Stored data:
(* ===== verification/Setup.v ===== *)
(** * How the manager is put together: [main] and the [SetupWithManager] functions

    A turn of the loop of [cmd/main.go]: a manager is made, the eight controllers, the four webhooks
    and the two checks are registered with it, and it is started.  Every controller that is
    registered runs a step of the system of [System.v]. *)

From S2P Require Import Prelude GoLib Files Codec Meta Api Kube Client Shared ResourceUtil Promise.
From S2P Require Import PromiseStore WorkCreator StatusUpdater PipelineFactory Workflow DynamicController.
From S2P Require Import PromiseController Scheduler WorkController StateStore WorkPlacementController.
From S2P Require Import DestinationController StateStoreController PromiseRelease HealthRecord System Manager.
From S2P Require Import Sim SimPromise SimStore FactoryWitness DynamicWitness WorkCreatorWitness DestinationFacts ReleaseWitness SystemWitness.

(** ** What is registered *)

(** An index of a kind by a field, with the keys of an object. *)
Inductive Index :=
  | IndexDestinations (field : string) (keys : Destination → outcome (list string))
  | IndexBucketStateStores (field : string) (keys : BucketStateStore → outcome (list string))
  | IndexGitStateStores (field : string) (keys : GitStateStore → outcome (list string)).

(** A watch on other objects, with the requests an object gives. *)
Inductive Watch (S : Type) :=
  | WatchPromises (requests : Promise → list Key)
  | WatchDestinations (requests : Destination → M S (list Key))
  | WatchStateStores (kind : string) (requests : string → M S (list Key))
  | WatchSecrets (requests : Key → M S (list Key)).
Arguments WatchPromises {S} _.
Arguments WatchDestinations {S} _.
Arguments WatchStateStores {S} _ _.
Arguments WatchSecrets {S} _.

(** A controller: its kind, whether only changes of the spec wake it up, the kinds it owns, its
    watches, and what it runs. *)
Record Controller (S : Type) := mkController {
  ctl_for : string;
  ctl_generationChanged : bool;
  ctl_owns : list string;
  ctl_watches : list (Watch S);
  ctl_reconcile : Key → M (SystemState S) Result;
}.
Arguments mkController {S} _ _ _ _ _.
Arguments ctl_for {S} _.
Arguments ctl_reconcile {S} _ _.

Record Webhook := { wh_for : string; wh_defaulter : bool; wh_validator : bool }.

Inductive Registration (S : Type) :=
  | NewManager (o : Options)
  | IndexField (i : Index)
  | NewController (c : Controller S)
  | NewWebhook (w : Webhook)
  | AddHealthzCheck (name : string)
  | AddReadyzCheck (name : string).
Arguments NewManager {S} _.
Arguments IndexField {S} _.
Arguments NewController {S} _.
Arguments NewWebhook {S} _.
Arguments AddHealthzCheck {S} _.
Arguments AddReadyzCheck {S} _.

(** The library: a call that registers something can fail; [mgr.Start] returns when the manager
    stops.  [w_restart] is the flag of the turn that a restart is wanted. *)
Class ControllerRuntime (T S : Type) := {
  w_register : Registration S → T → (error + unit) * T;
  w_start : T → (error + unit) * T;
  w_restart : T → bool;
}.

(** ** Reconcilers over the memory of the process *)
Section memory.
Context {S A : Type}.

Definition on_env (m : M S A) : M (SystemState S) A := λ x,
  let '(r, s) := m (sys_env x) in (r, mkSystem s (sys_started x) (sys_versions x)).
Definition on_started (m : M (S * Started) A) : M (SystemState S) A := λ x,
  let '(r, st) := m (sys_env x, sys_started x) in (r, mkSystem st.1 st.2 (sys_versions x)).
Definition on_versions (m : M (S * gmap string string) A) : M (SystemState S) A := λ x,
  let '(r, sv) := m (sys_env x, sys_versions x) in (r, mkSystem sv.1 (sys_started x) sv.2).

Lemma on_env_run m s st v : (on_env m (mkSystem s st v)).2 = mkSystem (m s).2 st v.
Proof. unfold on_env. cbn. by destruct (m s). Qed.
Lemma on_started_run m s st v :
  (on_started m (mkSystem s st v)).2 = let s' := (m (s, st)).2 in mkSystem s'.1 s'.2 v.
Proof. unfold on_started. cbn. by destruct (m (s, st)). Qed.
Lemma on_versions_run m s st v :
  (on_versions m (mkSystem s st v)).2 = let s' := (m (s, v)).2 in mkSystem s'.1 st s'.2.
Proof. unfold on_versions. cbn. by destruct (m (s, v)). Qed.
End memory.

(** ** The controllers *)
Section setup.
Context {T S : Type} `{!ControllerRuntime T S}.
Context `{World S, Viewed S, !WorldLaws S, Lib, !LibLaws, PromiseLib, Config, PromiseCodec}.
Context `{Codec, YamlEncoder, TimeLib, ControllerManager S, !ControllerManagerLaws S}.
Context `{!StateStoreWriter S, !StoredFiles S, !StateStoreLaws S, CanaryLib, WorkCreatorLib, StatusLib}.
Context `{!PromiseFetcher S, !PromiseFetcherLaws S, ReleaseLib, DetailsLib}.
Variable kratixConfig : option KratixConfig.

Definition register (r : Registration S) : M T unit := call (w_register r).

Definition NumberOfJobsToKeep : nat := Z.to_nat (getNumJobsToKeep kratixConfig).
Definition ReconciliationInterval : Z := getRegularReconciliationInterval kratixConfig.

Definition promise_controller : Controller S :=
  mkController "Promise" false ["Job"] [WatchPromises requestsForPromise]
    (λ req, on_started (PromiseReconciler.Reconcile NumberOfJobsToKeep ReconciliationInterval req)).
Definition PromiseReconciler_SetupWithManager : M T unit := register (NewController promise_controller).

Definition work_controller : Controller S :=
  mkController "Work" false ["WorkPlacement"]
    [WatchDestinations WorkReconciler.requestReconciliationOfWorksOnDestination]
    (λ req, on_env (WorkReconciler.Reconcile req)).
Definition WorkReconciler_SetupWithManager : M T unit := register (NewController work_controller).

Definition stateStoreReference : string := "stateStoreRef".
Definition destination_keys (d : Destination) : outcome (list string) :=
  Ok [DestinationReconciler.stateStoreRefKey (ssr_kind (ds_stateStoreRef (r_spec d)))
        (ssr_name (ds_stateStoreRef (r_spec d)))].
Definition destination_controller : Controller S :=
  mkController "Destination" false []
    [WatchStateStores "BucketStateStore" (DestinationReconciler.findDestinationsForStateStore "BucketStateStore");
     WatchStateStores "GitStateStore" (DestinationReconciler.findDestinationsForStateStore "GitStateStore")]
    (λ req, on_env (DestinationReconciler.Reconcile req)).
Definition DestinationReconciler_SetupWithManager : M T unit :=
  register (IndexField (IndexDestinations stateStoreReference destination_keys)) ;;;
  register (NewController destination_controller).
...
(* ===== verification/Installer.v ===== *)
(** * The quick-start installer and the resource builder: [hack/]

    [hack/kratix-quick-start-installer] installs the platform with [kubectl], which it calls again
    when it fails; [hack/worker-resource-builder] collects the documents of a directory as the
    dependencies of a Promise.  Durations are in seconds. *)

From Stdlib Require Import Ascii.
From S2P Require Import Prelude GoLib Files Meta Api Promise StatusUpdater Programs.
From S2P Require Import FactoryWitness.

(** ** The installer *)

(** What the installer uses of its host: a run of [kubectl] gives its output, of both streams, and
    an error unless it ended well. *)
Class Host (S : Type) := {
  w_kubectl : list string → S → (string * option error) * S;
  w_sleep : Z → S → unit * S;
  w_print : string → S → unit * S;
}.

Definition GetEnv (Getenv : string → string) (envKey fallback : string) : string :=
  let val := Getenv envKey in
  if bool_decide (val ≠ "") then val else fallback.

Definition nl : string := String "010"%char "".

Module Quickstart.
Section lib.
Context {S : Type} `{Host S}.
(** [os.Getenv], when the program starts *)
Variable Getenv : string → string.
...
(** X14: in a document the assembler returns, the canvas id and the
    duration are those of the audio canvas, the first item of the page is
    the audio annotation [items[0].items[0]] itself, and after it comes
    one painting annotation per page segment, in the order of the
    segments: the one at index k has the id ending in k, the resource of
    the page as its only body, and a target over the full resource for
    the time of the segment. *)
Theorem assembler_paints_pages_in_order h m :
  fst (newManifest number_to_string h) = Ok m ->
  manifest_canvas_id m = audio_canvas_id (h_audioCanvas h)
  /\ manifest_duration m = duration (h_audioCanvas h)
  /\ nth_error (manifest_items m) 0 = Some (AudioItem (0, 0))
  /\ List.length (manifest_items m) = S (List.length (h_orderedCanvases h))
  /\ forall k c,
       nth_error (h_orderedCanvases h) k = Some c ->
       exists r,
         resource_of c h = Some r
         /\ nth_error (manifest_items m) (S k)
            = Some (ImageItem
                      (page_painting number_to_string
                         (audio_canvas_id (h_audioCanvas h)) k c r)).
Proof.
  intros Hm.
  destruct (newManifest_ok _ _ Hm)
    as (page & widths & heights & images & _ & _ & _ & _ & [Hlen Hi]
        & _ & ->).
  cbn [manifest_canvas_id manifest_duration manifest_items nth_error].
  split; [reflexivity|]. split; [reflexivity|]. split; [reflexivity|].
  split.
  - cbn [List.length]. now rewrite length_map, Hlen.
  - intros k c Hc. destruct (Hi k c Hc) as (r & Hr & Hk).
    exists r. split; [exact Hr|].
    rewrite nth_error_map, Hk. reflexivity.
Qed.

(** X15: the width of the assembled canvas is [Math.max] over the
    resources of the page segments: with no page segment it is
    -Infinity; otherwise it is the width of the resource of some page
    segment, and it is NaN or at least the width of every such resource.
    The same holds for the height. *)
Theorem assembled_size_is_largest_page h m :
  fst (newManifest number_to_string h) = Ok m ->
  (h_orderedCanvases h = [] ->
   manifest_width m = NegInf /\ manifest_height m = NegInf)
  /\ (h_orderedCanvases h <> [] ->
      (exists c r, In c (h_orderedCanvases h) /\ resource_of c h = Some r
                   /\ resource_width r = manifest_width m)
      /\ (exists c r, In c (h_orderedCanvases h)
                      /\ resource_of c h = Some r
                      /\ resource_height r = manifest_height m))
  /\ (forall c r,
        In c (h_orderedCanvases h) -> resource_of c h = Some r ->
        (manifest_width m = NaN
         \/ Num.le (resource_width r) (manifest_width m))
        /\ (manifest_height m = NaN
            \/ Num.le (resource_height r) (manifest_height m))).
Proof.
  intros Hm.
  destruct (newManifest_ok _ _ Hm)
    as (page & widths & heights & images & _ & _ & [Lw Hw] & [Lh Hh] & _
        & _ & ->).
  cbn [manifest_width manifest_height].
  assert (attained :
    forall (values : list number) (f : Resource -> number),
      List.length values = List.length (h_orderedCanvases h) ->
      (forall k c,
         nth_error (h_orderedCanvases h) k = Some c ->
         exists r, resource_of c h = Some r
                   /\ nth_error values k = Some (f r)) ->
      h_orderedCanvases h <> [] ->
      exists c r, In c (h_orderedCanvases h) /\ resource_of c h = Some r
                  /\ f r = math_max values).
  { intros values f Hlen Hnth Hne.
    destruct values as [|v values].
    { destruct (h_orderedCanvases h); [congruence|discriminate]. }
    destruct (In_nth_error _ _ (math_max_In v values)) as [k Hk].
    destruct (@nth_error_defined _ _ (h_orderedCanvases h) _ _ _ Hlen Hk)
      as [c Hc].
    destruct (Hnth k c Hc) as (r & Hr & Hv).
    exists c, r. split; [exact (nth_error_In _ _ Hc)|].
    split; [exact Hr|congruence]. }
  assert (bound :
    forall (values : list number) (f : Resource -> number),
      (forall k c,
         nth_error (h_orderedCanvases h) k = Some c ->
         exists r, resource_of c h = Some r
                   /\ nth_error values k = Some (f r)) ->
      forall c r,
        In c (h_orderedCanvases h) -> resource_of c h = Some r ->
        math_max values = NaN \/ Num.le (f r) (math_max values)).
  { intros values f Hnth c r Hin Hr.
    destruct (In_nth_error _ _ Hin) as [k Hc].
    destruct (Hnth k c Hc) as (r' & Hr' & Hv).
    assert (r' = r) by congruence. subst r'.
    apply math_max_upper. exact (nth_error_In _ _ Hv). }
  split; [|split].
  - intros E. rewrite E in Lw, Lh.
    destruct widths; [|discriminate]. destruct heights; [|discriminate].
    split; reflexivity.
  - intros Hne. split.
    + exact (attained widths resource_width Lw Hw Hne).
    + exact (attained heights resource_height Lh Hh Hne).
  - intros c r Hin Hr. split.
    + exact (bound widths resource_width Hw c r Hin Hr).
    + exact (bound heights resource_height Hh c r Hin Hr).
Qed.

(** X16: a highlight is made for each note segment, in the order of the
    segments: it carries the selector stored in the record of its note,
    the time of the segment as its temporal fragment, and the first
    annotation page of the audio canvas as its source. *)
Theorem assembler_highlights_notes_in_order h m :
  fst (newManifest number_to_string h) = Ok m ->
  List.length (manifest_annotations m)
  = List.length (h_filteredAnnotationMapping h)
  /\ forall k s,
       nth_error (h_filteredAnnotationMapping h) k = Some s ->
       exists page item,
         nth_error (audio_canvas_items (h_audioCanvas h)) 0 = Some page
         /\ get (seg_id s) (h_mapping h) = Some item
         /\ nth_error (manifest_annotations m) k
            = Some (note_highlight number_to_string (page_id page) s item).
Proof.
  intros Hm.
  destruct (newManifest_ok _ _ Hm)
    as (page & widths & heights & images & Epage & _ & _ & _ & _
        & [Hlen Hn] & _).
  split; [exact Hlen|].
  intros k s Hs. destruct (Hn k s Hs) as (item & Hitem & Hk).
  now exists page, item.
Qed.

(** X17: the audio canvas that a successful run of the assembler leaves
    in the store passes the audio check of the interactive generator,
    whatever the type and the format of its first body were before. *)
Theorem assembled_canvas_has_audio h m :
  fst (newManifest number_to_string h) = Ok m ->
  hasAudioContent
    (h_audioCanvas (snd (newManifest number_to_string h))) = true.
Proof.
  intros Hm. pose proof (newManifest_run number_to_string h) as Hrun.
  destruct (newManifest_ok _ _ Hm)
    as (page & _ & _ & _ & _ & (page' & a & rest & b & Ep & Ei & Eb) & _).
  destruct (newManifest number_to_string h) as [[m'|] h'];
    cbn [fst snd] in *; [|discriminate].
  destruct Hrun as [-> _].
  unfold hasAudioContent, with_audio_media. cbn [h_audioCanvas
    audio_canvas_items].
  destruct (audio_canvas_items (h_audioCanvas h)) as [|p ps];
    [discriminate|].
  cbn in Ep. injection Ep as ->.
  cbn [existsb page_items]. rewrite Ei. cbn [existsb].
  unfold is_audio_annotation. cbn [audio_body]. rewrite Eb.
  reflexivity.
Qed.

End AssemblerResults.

What you should do:
Note each line above that contains "first" and copy it out.

Response to the exercise:
    duration are those of the audio canvas, the first item of the page is
    the time of the segment as its temporal fragment, and the first
    whatever the type and the format of its first body were before. *)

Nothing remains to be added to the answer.